Gigi Bryant and The Mambacita Mentality

Courtesy of Vanessa Bryant’s Instagram. Artist is @_vivalareina.

This photo was posted by Vanessa Bryant less than a week after Gianna’s death. She captioned the photo with the fact that she was happy to see her daughter “smile and happy again with a basketball under her arm”

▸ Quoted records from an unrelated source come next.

(* ===== verification/LeaderLease.v ===== *)
(** * Leader leases

    [jobs/leader-lease.service.ts]: named leases in one table, acquired, renewed
    and released by the processes that compete for them. Each call is one
    transaction; [ll_now] is the datastore's clock, and a caller's own clock is an
    argument. A failed query, which every call answers as "not held", is left
    out. *)

From S2P Require Import Prelude.
Local Open Scope string_scope.
Local Open Scope nat_scope.

Record LeaseRow := {
  le_leaderId : string;
  le_leaseUntil : Z;
  le_heartbeatAt : Z;
  le_acquiredAt : Z;
  le_epoch : nat
}.

Record LeaseTable := { ll_rows : gmap string LeaseRow; ll_now : Z }.

Definition with_rows (t : LeaseTable) rows : LeaseTable := {| ll_rows := rows; ll_now := ll_now t |}.

(** The transaction of [acquire]; [jsNow] is the caller's [Date.now()]. *)
Definition acquire (me name : string) (ttlSeconds jsNow : Z) (t : LeaseTable) :
    LeaseTable * option nat :=
  let until := (jsNow + ttlSeconds * 1000)%Z in
  let row := ll_rows t !! name in
  let free := match row with
              | None => true
              | Some r => (le_leaseUntil r <? ll_now t)%Z || bool_decide (le_leaderId r = me)
              end in
  if free then
    let epoch := match row with
                 | Some r => if bool_decide (le_leaderId r = me) then le_epoch r
                             else le_epoch r + 1
                 | None => 0 + 1
                 end in
    (with_rows t (<[name := {| le_leaderId := me; le_leaseUntil := until;
                               le_heartbeatAt := ll_now t;
                               le_acquiredAt := match row with
                                                | Some r => le_acquiredAt r
                                                | None => ll_now t
                                                end;
                               le_epoch := epoch |}]> (ll_rows t)), Some epoch)
  else (t, None).

Definition tryAcquire me name ttlSeconds jsNow t : LeaseTable * bool :=
  let '(t', e) := acquire me name ttlSeconds jsNow t in
  (t', match e with Some _ => true | None => false end).

Definition isHeld (me name : string) (epoch : option nat) (jsNow : Z) (t : LeaseTable) : bool :=
  match ll_rows t !! name with
  | None => false
  | Some r =>
      if negb (bool_decide (le_leaderId r = me)) then false
      else if (le_leaseUntil r <=? jsNow)%Z then false
      else match epoch with None => true | Some e => le_epoch r =? e end
  end.

Definition release (me name : string) (t : LeaseTable) : LeaseTable :=
  match ll_rows t !! name with
  | Some r => if bool_decide (le_leaderId r = me)
              then with_rows t (delete name (ll_rows t)) else t
  | None => t
  end.

(** [list] *)
Definition list_leases (t : LeaseTable) : list (string * LeaseRow) := map_to_list (ll_rows t).

(** ** Histories *)

(** One process's call, with its own clock, or time passing at the datastore. *)
Inductive lease_event : Type :=
| EvAcquire (me name : string) (ttlSeconds jsNow : Z)
| EvRelease (me name : string)
| EvTime (now : Z).

Definition lease_step (t : LeaseTable) (e : lease_event) : LeaseTable :=
  match e with
  | EvAcquire me name ttl js => (acquire me name ttl js t).1
  | EvRelease me name => release me name t
  | EvTime now => {| ll_rows := ll_rows t; ll_now := Z.max now (ll_now t) |}
  end.

(** The events of other processes, before the deadline. *)
Definition foreign_before (me name : string) (deadline : Z) (e : lease_event) : bool :=
  match e with
  | EvAcquire who _ _ _ => negb (bool_decide (who = me))
  | EvRelease who _ => negb (bool_decide (who = me))
  | EvTime now => (now <=? deadline)%Z
  end.

Definition held_by (me name : string) (deadline : Z) (epoch : nat) (t : LeaseTable) : Prop :=
  (ll_now t <= deadline)%Z ∧
  ∃ r, ll_rows t !! name = Some r ∧ le_leaderId r = me ∧ le_leaseUntil r = deadline ∧
       le_epoch r = epoch.

Lemma held_step me name deadline epoch t e :
  foreign_before me name deadline e = true →
  held_by me name deadline epoch t → held_by me name deadline epoch (lease_step t e).
Proof.
  intros Hf (Hn & r & Hr & Hl & Hu & He).
  destruct e as [who n ttl js|who n|now]; simpl in *.
  - apply negb_true_iff, bool_decide_eq_false in Hf. unfold acquire.
    destruct (decide (n = name)) as [->|Hne].
    + rewrite Hr. rewrite (proj2 (Z.ltb_ge _ _)) by lia.
      rewrite bool_decide_eq_false_2 by congruence. simpl. split; [done|by exists r].
    + destruct (match ll_rows t !! n with None => _ | Some _ => _ end);
        (split; [done|]); exists r; [|done]. cbn [fst with_rows ll_rows].
        by rewrite lookup_insert_ne.
  - apply negb_true_iff, bool_decide_eq_false in Hf. unfold release.
    destruct (ll_rows t !! n) as [r'|] eqn:En; [|by split; [|exists r]].
    case_bool_decide as Hw; [|by split; [|exists r]].
    split; [done|]. exists r. simpl. rewrite lookup_delete_ne; [done|].
    intros ->. congruence.
  - apply Z.leb_le in Hf. split; simpl; [lia|by exists r].
Qed.

(** C21. Mutual exclusion: once a process has acquired a lease, then until its
    deadline and as long as it does not release, whatever every other process
    does on this or any lease, nobody else acquires it and the holder's own check
    at its epoch keeps answering yes. *)
Theorem lease_is_exclusive me name ttl js t t1 epoch es other ttl' js' jsCheck :
  acquire me name ttl js t = (t1, Some epoch) →
  (ll_now t <= js + ttl * 1000)%Z →
  forallb (foreign_before me name (js + ttl * 1000)) es = true →
  other ≠ me →
  let t2 := fold_left lease_step es t1 in
  (acquire other name ttl' js' t2).2 = None ∧
  isHeld other name None jsCheck t2 = false ∧
  ((jsCheck < js + ttl * 1000)%Z → isHeld me name (Some epoch) jsCheck t2 = true).
Proof.
  intros Ha Hnow Hes Hne t2.
  assert (H1 : held_by me name (js + ttl * 1000) epoch t1).
  { unfold acquire in Ha.
    destruct (match ll_rows t !! name with None => _ | Some _ => _ end); [|done].
    simplify_eq. split; [done|]. simpl. rewrite lookup_insert_eq. eauto. }
  assert (H2 : held_by me name (js + ttl * 1000) epoch t2).
  { subst t2. clear Ha. revert t1 H1. induction es as [|e es IH]; intros t1 H1; simpl; [done|].
    simpl in Hes. apply andb_true_iff in Hes as [He Hes].
    by apply IH, held_step. }
  destruct H2 as (Hn & r & Hr & Hl & Hu & He). split_and!.
  - unfold acquire. rewrite Hr. rewrite (proj2 (Z.ltb_ge _ _)) by lia.
    by rewrite bool_decide_eq_false_2 by congruence.
  - unfold isHeld. rewrite Hr. by rewrite bool_decide_eq_false_2 by congruence.
  - intros Hc. unfold isHeld. rewrite Hr, bool_decide_eq_true_2 by done. simpl.
    rewrite (proj2 (Z.leb_gt _ _)) by lia. apply Nat.eqb_eq. done.
Qed.

Definition empty_leases : LeaseTable := {| ll_rows := ∅; ll_now := 0 |}.

Lemma lease_is_exclusive_witness :
  let t1 := (acquire "a" "worker_loop" 90 0 empty_leases).1 in
  let es := [EvAcquire "b" "worker_loop" 90 5; EvTime 60000; EvRelease "b" "worker_loop"] in
  (acquire "b" "worker_loop" 90 60000 (fold_left lease_step es t1)).2 = None ∧
  isHeld "b" "worker_loop" None 60000 (fold_left lease_step es t1) = false ∧
  ((60000 < 0 + 90 * 1000)%Z →
   isHeld "a" "worker_loop" (Some 1) 60000 (fold_left lease_step es t1) = true).
Proof.
  intros t1 es.
  apply (lease_is_exclusive "a" "worker_loop" 90 0 empty_leases t1 1 es "b" 90 60000 60000);
    [reflexivity|vm_compute; discriminate|reflexivity|discriminate].
Defined.

(** ** Epochs *)

Definition epoch_of (name : string) (t : LeaseTable) : nat :=
  match ll_rows t !! name with Some r => le_epoch r | None => 0 end.

Definition no_release (name : string) (e : lease_event) : bool :=
  match e with EvRelease _ n => negb (bool_decide (n = name)) | _ => true end.

Lemma epoch_step name t e :
  no_release name e = true → epoch_of name t ≤ epoch_of name (lease_step t e).
Proof.
  intros Hr. unfold epoch_of. destruct e as [who n ttl js|who n|now]; simpl in *.
  - unfold acquire. destruct (decide (n = name)) as [->|Hne].
    + destruct (ll_rows t !! name) as [r|] eqn:E.
      * destruct (_ || _); simpl; [|by rewrite E]. rewrite lookup_insert_eq. simpl.
        case_bool_decide; lia.
      * simpl. rewrite lookup_insert_eq. simpl. lia.
    + destruct (match ll_rows t !! n with None => _ | Some _ => _ end); simpl; [|done].
      by rewrite lookup_insert_ne.
  - apply negb_true_iff, bool_decide_eq_false in Hr. unfold release.
    destruct (ll_rows t !! n); [|done]. case_bool_decide; [|done]. simpl.
    by rewrite lookup_delete_ne.
  - done.
Qed.

(** Fencing epochs: while the lease's row is not deleted, its epoch never
    goes down, a change of holder takes it strictly up, and a renewal by the
    holder leaves it alone. *)
Theorem epochs_grow_without_release name t es me ttl js :
  forallb (no_release name) es = true →
  let t2 := fold_left lease_step es t in
  epoch_of name t ≤ epoch_of name t2 ∧
  (∀ e, (acquire me name ttl js t2).2 = Some e →
     match ll_rows t2 !! name with
     | Some r => if bool_decide (le_leaderId r = me) then e = epoch_of name t2
                 else epoch_of name t2 < e
     | None => e = 1
     end).
Proof.
  intros Hes t2. split.
  - subst t2. revert t. induction es as [|e es IH]; intros t; simpl; [lia|].
    simpl in Hes. apply andb_true_iff in Hes as [He Hes].
    etrans; [by apply (epoch_step name t e)|by apply IH].
  - intros e. unfold acquire, epoch_of.
    destruct (ll_rows t2 !! name) as [r|]; [|by intros; simplify_eq/=].
    destruct (_ || _); [|done]. intros; simplify_eq/=. case_bool_decide; lia.
Qed.

Lemma epochs_grow_without_release_witness :
  let t := (acquire "a" "worker_loop" 90 0 empty_leases).1 in
  let es := [EvTime 100000; EvAcquire "b" "worker_loop" 90 100000] in
  epoch_of "worker_loop" t ≤ epoch_of "worker_loop" (fold_left lease_step es t) ∧
  epoch_of "worker_loop" (fold_left lease_step es t) = 2.
Proof.
  intros t es. split; [|reflexivity].
  apply (epochs_grow_without_release "worker_loop" t es "a" 90 0). reflexivity.
Defined.

(** The epoch does not count acquisitions across a release or a lost table:
    the row takes its counter with it, and the next holder starts at one again.
    Two tenures of one process, separated by another process's tenure, can carry
    the same fencing token. *)
Theorem release_reuses_the_epoch t js :
  ll_rows t !! "worker_loop" = None →
  let a1 := acquire "a" "worker_loop" 90 js t in
  let b := acquire "b" "worker_loop" 90 js (release "a" "worker_loop" a1.1) in
  let a2 := acquire "a" "worker_loop" 90 js (release "b" "worker_loop" b.1) in
  a1.2 = Some 1 ∧ b.2 = Some 1 ∧ a2.2 = Some 1.
Proof.
  intros Hn a1 b a2.
  assert (Hacq : ∀ me t, ll_rows t !! "worker_loop" = None →
    (acquire me "worker_loop" 90 js t).2 = Some 1 ∧
    ll_rows (release me "worker_loop" (acquire me "worker_loop" 90 js t).1) !! "worker_loop" = None).
  { intros me t' H. unfold acquire, release. rewrite H. simpl. rewrite lookup_insert_eq. simpl.
    rewrite bool_decide_eq_true_2 by done. simpl. by rewrite lookup_delete_eq. }
  destruct (Hacq "a" t Hn) as [Ha Ha']. destruct (Hacq "b" _ Ha') as [Hb Hb'].
  destruct (Hacq "a" _ Hb') as [Hc _]. done.
Qed.

Lemma release_reuses_the_epoch_witness :
  let a1 := acquire "a" "worker_loop" 90 0 empty_leases in
  let b := acquire "b" "worker_loop" 90 0 (release "a" "worker_loop" a1.1) in
  a1.2 = Some 1 ∧ b.2 = Some 1 ∧
  (acquire "a" "worker_loop" 90 0 (release "b" "worker_loop" b.1)).2 = Some 1.
Proof. apply (release_reuses_the_epoch empty_leases 0). reflexivity. Defined.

Emma Khamo, Section Editor

It is a ride some of us have done a hundred times: get in the car with dad, turn on some pre-game music, and listen to him reflect on your last game and say ways to improve during this game. It was a ride that Gianna Bryant had done a hundred times as well, but unfortunately, on January 26, 2020, Gigi took her last ride with her father, Kobe Bryant.

 

Early Sunday morning, Gianna boarded a helicopter with her father, two teammates, the teammate’s parents, a pilot, and her team’s assistant coach. The helicopter was flying to Mamba Sports Academy in Thousand Oaks during a very foggy morning when their chopper had devastatingly crashed into a hillside in Calabasas, California.

 

Gianna Maria-Onore Bryant was born on May 1, 2006, in Orange County, California, to her father, Kobe Bryant, and her mother Vanessa Bryant. She is one of four daughters, Natalia Bryant, 17, Bianka Bryant, 3, and Capri Bryant, 7 months old. 

 

She was a wonderful sister and could have been spotted playing many different sports during her lifetime including soccer, volleyball, and most importantly, basketball. This led Gianna’s father, Kobe, to start coaching Gianna and her team when she was 9 years old (brutamerica).

 

Gianna was a huge fan of basketball and had very big dreams of following in her father’s professional footsteps to one day play in the Women’s National Basketball Association. Kobe had even mentioned that Gianna was the “heir to [his] legacy”. Kobe had also mentioned that he never enjoyed watching basketball after he retired and only watched because his daughter, Gigi, had such a big passion for it. 

 

Later last year, on December 30, 2019, Kobe inc., Kobe Bryant’s company, had filed a request to trademark the nickname “Mambacita”. This title comes from her father’s famous nickname, “The Black Mamba”, which became famous during Bryant’s jersey number change in 2006. Their goal was to trademark “Mambacita” and print the nickname on athletic clothing. According to the United States Patent and Trademark Office, the request for this nickname is still imminent (people.com). 

 

Gianna played on her father’s club team at Mamba Sports Academy, who regularly practiced at a local private college, Vanguard University (latimes.com), and according to Kobe’s Instagram, the girls would occasionally play games at Valencia High School in Placentia.  

 

Bryant was loved by all and has been included in all of her father’s tributes and memorials. Many artists have painted murals of both Gianna and Kobe Bryant together. Many basketball teams have also paid tribute to the father-daughter duo, including the LA Lakers who saved courtside seats for the two and had a moment of silence for 24.2 seconds; 24 for Kobe’s jersey number, and 2 for Gianna’s jersey number. The University of Connecticut Huskies also honored Gigi by creating a special number 2 jersey on a seat with roses, remembering how she loved the Huskies and dreamed of attending a prestigious basketball school. 

 

Along with the amazing things that her father accomplished during his lifetime, Gianna’s short life can teach young girls everywhere so much as well. Gianna was a young girl with so much passion for the game, and junior Paige Reddick (11) hopes “that Gigi’s legacy is always remembered by young girls everywhere because she really put so much hard work into her sport in order to carry on her father’s legacy.” While reflecting on the death of Gianna, we should live every day to the fullest and do everything with her “Mambacita Mentality”.